[Stored items]
%%

(** The writes of [persist_new], on a new file. *)
Lemma write_secret_spec secret (w : world) r w' :
  (_ ← on_files (write_all fault path (bytes secret));
   _ ← on_files (write_all fault path [10%N]);
   on_files (sync fault)) w = (r, w') →
  content w !! path = Some [] →
  only_path w w' ∧ iw_meta w' = iw_meta w ∧
  (r = Ok () → content w' !! path = Some (bytes secret ++ [10%N])).
Proof.
  intros Hw Hnew.
  apply io_bind_inv in Hw as [([] & w1 & H1 & Hw)|(e & H1 & ->)];
    pose proof H1 as Hf1; apply on_files_inv in Hf1 as [Hf1 Hm1];
    apply write_all_step in Hf1 as [Ho1 Hd1]; pose proof (on_files_only _ _ _ _ H1 Ho1) as Hp1;
    [|done].
  specialize (Hd1 eq_refl). rewrite Hnew in Hd1. simpl in Hd1.
  apply io_bind_inv in Hw as [([] & w2 & H2 & Hw)|(e & H2 & ->)];
    pose proof H2 as Hf2; apply on_files_inv in Hf2 as [Hf2 Hm2];
    apply write_all_step in Hf2 as [Ho2 Hd2]; pose proof (on_files_only _ _ _ _ H2 Ho2) as Hp2;
    pose proof (only_path_trans _ _ _ Hp1 Hp2) as Hp; [|by rewrite Hm2].
  specialize (Hd2 eq_refl). rewrite Hd1 in Hd2. simpl in Hd2.
  pose proof Hw as Hf3. apply on_files_inv in Hf3 as [Hf3 Hm3]. apply sync_step in Hf3.
  pose proof (on_files_only _ _ _ _ Hw (only_files path _ _ Hf3)) as Hp3.
  split; [by eapply only_path_trans|]. split; [congruence|]. intros _. by rewrite Hf3.
Qed.

Lemma persist_new_spec secret (w : world) r w' :
  persist_new fault path secret w = (r, w') →
  only_path w w' ∧ (is_Some (content w !! path) → disk w' = disk w) ∧
  (r = Ok () → content w !! path = None ∧
     content w' !! path = Some (bytes secret ++ [10%N]) ∧
     iw_meta w' !! path = Some (mkMeta false true PRIVATE_FILE_MODE)) ∧
  (r = Err PersistExists → is_Some (content w !! path)).
Proof.
  unfold persist_new. intros [([] & w1 & Hc & Hp)|(e & Hc & ->)]%io_bind_inv.
  2:{ unfold io_map_err in Hc. destruct (create_private fault path w) as [r0 w0] eqn:H0.
      injection Hc as Hr <-. apply create_private_spec in H0 as [Ho H0].
      destruct r0 as [|e0]; [done|]. destruct H0 as [Hd Hex]. split_and!; [done..|].
      intros [= ->]. apply Hex. by destruct e0. }
  apply io_map_err_ok, create_private_spec in Hc as (Ho & Hnone & Hempty & Hmeta).
  unfold mbind at 1, io_bind at 1, io_try in Hp.
  destruct ((_ ← on_files (write_all fault path (bytes secret)); _) w1) as [r2 w2] eqn:H2.
  apply write_secret_spec in H2 as (Ho2 & Hm2 & Hd2); [|done].
  assert (∀ P : Prop, is_Some (content w !! path) → P) as Habsurd
    by (rewrite Hnone; by intros P [? [=]]).
  destruct r2 as [[]|e]; simpl in Hp.
  - injection Hp as <- <-. split; [by eapply only_path_trans|]. split; [apply Habsurd|].
    split; [intros _; rewrite Hm2; auto|done].
  - unfold mbind, io_bind, io_err in Hp.
    destruct (on_files (remove_file fault path) w2) as [r3 w3] eqn:H3. injection Hp as <- <-.
    pose proof H3 as Hf3. apply on_files_inv in Hf3 as [[Ho3 _]%remove_file_step _].
    pose proof (on_files_only _ _ _ _ H3 Ho3).
    split; [eapply only_path_trans; [exact Ho|by eapply only_path_trans]|].
    split_and!; [apply Habsurd|done..].
Qed.

(** ** Installing the identity *)
Hypothesis random_ok :
  ∀ k, length (random_bytes k) = 32 ∧ Forall (λ b, b < 256)%N (random_bytes k).

Definition registered (secret : str) (registration : Registration) : Prop :=
  ∃ e e', add_account secret e = (Ok registration, e').

(** The outcome of a way to install the daemon's key. *)
Record installs (w : world) (r : result str Registration) (w' : world) : Prop := {
  in_others : only_path w w';
  in_kept : is_Some (content w !! path) → disk w' = disk w;
  in_secret registration : r = Ok registration →
    ∃ secret, registered secret registration ∧ holds_secret w' secret ∧
      (content w !! path = None → ∃ k, secret = encode_hex (random_bytes k));
}.

Lemma holds_secret_disk w w' secret : disk w' = disk w → holds_secret w secret → holds_secret w' secret.
Proof. intros [= Hc Hm]. unfold holds_secret. by rewrite Hc, Hm. Qed.

(** A generated secret, once it is on disk. *)
Lemma generated_holds (w : world) k :
  content w !! path = Some (bytes (encode_hex (random_bytes k)) ++ [10%N]) →
  iw_meta w !! path = Some (mkMeta false true PRIVATE_FILE_MODE) →
  holds_secret w (encode_hex (random_bytes k)).
Proof.
  intros Hd Hm. destruct (random_ok k) as [Hlen Hbytes].
  pose proof (encode_hex_digits _ Hbytes) as Hdigits.
  pose proof (encode_hex_length (random_bytes k)) as Hl. rewrite Hlen in Hl.
  destruct (hex_line_reads _ Hdigits) as (text & Hu & Hs); [by intros Hn; rewrite Hn in Hl|].
  exists (bytes (encode_hex (random_bytes k)) ++ [10%N]), text. split; [done|].
  split; [|done]. rewrite Hm. simpl. rewrite hex_bytes by done.
  unfold check_metadata, len. rewrite length_app, Hl. reflexivity.
Qed.

Lemma installs_disk w0 w r w' : disk w = disk w0 → installs w r w' → installs w0 r w'.
Proof.
  intros Hd [Ho Hk Hs]. pose proof Hd as [= Hc Hm]. rewrite Hc in Hk, Hs. split; [|intros; rewrite Hk; auto|done].
  eapply only_path_trans; [by apply only_path_disk|done].
Qed.

Lemma installs_err w e w' : disk w' = disk w → installs w (Err e) w'.
Proof. intros Hd. split; [by apply only_path_disk|done|done]. Qed.

(** After a file race the other file's secret is used. *)
Lemma race_installs registration (w : world) r w' :
  is_Some (content w !! path) →
  (_ ← io_map_err (λ error,
         $"generated daemon identity cleanup failed after a file race: " ++ error)
         (on_engine (remove_account registration));
   secret ← load_identity fault path;
   secret ← io_lift (ok_or $"daemon identity disappeared during concurrent creation" secret);
   register secret) w = (r, w') →
  installs w r w'.
Proof.
  intros Hpresent Hr.
  apply io_bind_inv in Hr as [(b & w1 & H1%io_map_err_ok%on_engine_disk & Hr)|(e & H1 & ->)].
  2:{ apply installs_err. unfold io_map_err in H1.
      destruct (on_engine (remove_account registration) w) as [r0 w0] eqn:H0.
      injection H1 as _ <-. by apply on_engine_disk in H0. }
  apply (installs_disk _ w1); [done|].
  apply io_bind_inv in Hr as [(o & w2 & [H2 Hl]%load_identity_spec & Hr)|(e & [H2 _]%load_identity_spec & ->)];
    [|by apply installs_err].
  apply io_bind_inv in Hr as [(secret & w3 & [Ho%ok_or_ok <-]%io_lift_ok & Hr)|(e & [= _ <-] & ->)];
    [|by apply installs_err].
  subst o. pose proof (register_disk _ _ _ _ Hr) as H3. split.
  - apply only_path_disk. by rewrite H3.
  - intros _. by rewrite H3.
  - intros reg ->. exists secret. split; [by eapply register_ok|]. split.
    + eapply holds_secret_disk; [|exact Hl]. by rewrite H3, H2.
    + injection H1 as Hc _. rewrite Hc. by destruct Hpresent as [? ->].
Qed.

Lemma generate_loop_installs n : ∀ w r w',
  generate_loop fault random_bytes path n w = (r, w') → installs w r w'.
Proof.
  induction n as [|n IH]; intros w r w' Hg; [injection Hg as <- <-; by apply installs_err|].
  cbn [generate_loop] in Hg. unfold mbind at 1, io_bind at 1, draw in Hg.
  set (w0 := mkIdentityWorld _ _ _ _) in Hg. apply (installs_disk _ w0); [done|].
  set (secret := encode_hex _) in *. unfold mbind at 1, io_bind at 1, io_try at 1 in Hg.
  destruct (register secret w0) as [registered w1] eqn:Hreg.
  pose proof (register_disk _ _ _ _ Hreg) as Hd1. apply (installs_disk _ w1); [done|].
  destruct registered as [registration|e]; [|by apply IH].
  unfold mbind at 1, io_bind at 1, io_try at 1 in Hg.
  destruct (persist_new fault path secret w1) as [persisted w2] eqn:Hp.
  apply persist_new_spec in Hp as (Ho & Hkeep & Hok & Hexists).
  destruct persisted as [[]|[|reason]].
  - injection Hg as <- <-. split; [done|done|]. intros reg [= <-]. exists secret.
    split; [by eapply register_ok|]. split; [|by eexists].
    destruct (Hok eq_refl) as (_ & Hdata & Hmeta). by apply generated_holds.
  - specialize (Hexists eq_refl). specialize (Hkeep Hexists).
    apply (installs_disk _ w2); [done|]. eapply race_installs; [|exact Hg].
    by injection Hkeep as -> _.
  - unfold mbind, io_bind, io_try, io_err in Hg.
    destruct (on_engine (remove_account registration) w2) as [r3 w3] eqn:H3.
    apply on_engine_disk in H3. injection Hg as <- <-. split; [|intros; rewrite H3; auto|done].
    eapply only_path_trans; [done|by apply only_path_disk].
Qed.

(** The creation of the directory leaves the file alone. *)
Lemma parent_created (w : world) r w' :
  (match parent path with
   | Some parent =>
       io_map_err (λ error, $"daemon identity directory could not be created: "
                              ++ io_error_message error)
         (on_engine (create_dir_all parent))
   | None => mret ()
   end : io world str unit) w = (r, w') → disk w' = disk w.
Proof.
  destruct (parent path) as [dir|]; [|by intros [= _ <-]]. unfold io_map_err.
  destruct (on_engine (create_dir_all dir) w) as [r0 w0] eqn:H0. intros [= _ <-].
  by apply on_engine_disk in H0.
Qed.

Lemma generate_installs (w : world) r w' :
  generate_and_install fault random_bytes path w = (r, w') → installs w r w'.
Proof.
  unfold generate_and_install. intros [([] & w1 & Hdir & Hg)|(e & Hdir & ->)]%io_bind_inv;
    apply parent_created in Hdir; [|by apply installs_err].
  apply (installs_disk _ w1); [done|]. by eapply generate_loop_installs.
Qed.

Lemma install_installs (w : world) r w' :
  install_daemon_identity fault random_bytes path None w = (r, w') → installs w r w'.
Proof.
  intros [(o & w1 & [H1 Hl]%load_identity_spec & Hr)|(e & [H1 _]%load_identity_spec & ->)]%io_bind_inv;
    [|by apply installs_err].
  apply (installs_disk _ w1); [done|]. destruct o as [secret|]; [|by apply generate_installs].
  pose proof (register_disk _ _ _ _ Hr) as H2. split; [by apply only_path_disk|done|].
  intros reg ->. exists secret. split; [by eapply register_ok|].
  apply (holds_secret_disk w w') in Hl as Hl'; [|by rewrite H2]. split; [done|].
  destruct Hl as (data & text & Hd & _). injection H1 as Hc _. by rewrite Hc, Hd.
Qed.

Lemma install_kept secret_override (w : world) r w' :
  install_daemon_identity fault random_bytes path secret_override w = (r, w') →
  only_path w w' ∧
  (is_Some secret_override ∨ is_Some (content w !! path) → disk w' = disk w) ∧
  ∀ registration, r = Ok registration →
    ∃ secret, registered secret registration ∧
      match secret_override with
      | Some given => secret = given
      | None =>
          (content w !! path = None → ∃ k, secret = encode_hex (random_bytes k)) ∧
          ∀ later, content later !! path = content w' !! path →
            iw_meta later !! path = iw_meta w' !! path →
            fault (w_steps (iw_files later)) = None →
            fault (S (w_steps (iw_files later))) = None →
            (load_identity fault path later).1 = Ok (Some secret)
      end.
Proof.
  intros Hi. destruct secret_override as [given|].
  - pose proof (register_disk _ _ _ _ Hi) as Hd. split; [by apply only_path_disk|].
    split; [done|]. intros registration ->. exists given. split; [by eapply register_ok|done].
  - apply install_installs in Hi as [Ho Hk Hs]. split; [done|].
    split; [by intros [[? [=]]|]; auto|].
    intros registration Hr. destruct (Hs registration Hr) as (secret & Hreg & Hheld & Hnew).
    exists secret. split; [done|]. split; [done|]. intros later Hc Hm H1 H2.
    apply load_identity_again; [|done..]. unfold holds_secret. by rewrite Hc, Hm.
Qed.

(** C33: the daemon keeps one key. Whatever step of the file system fails,
    installing the identity touches no other file, never changes a key file
    that is there, and writes nothing when the deployment gives the key. When
    it succeeds, the registered account is that of the given key, or of the
    secret the private key file holds, which is the hexadecimal text of random
    bytes when there was no file; and from then on, as long as the file is
    left alone and can be read, every start loads exactly this secret. *)
Theorem daemon_identity_kept secret_override (w : world) r w' :
  install_daemon_identity fault random_bytes path secret_override w = (r, w') →
  only_path w w' ∧
  (is_Some secret_override ∨ is_Some (content w !! path) → disk w' = disk w) ∧
  ∀ registration, r = Ok registration →
    ∃ secret, registered secret registration ∧
      match secret_override with
      | Some given => secret = given
      | None =>
          (content w !! path = None → ∃ k, secret = encode_hex (random_bytes k)) ∧
          ∀ later, content later !! path = content w' !! path →
            iw_meta later !! path = iw_meta w' !! path →
            fault (w_steps (iw_files later)) = None →
            fault (S (w_steps (iw_files later))) = None →
            (load_identity fault path later).1 = Ok (Some secret)
      end.
Proof. apply install_kept. Qed.
End facts.

(** A first start: nothing on disk, and an engine that refuses the first key. *)
Module Example_identity.
Definition random_bytes (k : nat) : list N := replicate 32 ((N.of_nat k + 160) mod 256)%N.
#[export] Instance producer_env : ProducerEnv (list str) := {|
  Registration := PublicKey;
  registered_key key := key;
  add_account secret e :=
    (if decide (head secret = Some 97%N ∧ e = []) then Err $"refused" else Ok (mkPublicKey secret),
     secret :: e);
  remove_account _ e := (Ok true, e);
  read_to_string _ e := (Ok [], e);
  make_durable_file _ _ e := (Err [], e);
  unix_millis e := (0%N, e);
|}.
#[export] Instance work_dir : WorkDir (list str) := {|
  create_dir_all _ e := (Ok (), e);
  read_file _ e := (Ok [], e);
|}.
Definition path : str := $"/home/daemon.key".
Definition start : @IdentityWorld (list str) := mkIdentityWorld (mkWorld ∅ 0 1) ∅ [] 0.
Definition outcome := install_daemon_identity (λ _, None) random_bytes path None start.
End Example_identity.
#[local] Existing Instance Example_identity.producer_env.
#[local] Existing Instance Example_identity.work_dir.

%%

**WHAT IS EXPECTED:** Could you set down, word for word, only the lines above from the line with "fault path [10%N]);" to the line with "pose proof H1", including both?

**EXERCISE RESPONSE:**
   _ ← on_files (write_all fault path [10%N]);
   on_files (sync fault)) w = (r, w') →
  content w !! path = Some [] →
  only_path w w' ∧ iw_meta w' = iw_meta w ∧
  (r = Ok () → content w' !! path = Some (bytes secret ++ [10%N])).
Proof.
  intros Hw Hnew.
  apply io_bind_inv in Hw as [([] & w1 & H1 & Hw)|(e & H1 & ->)];
    pose proof H1 as Hf1; apply on_files_inv in Hf1 as [Hf1 Hm1];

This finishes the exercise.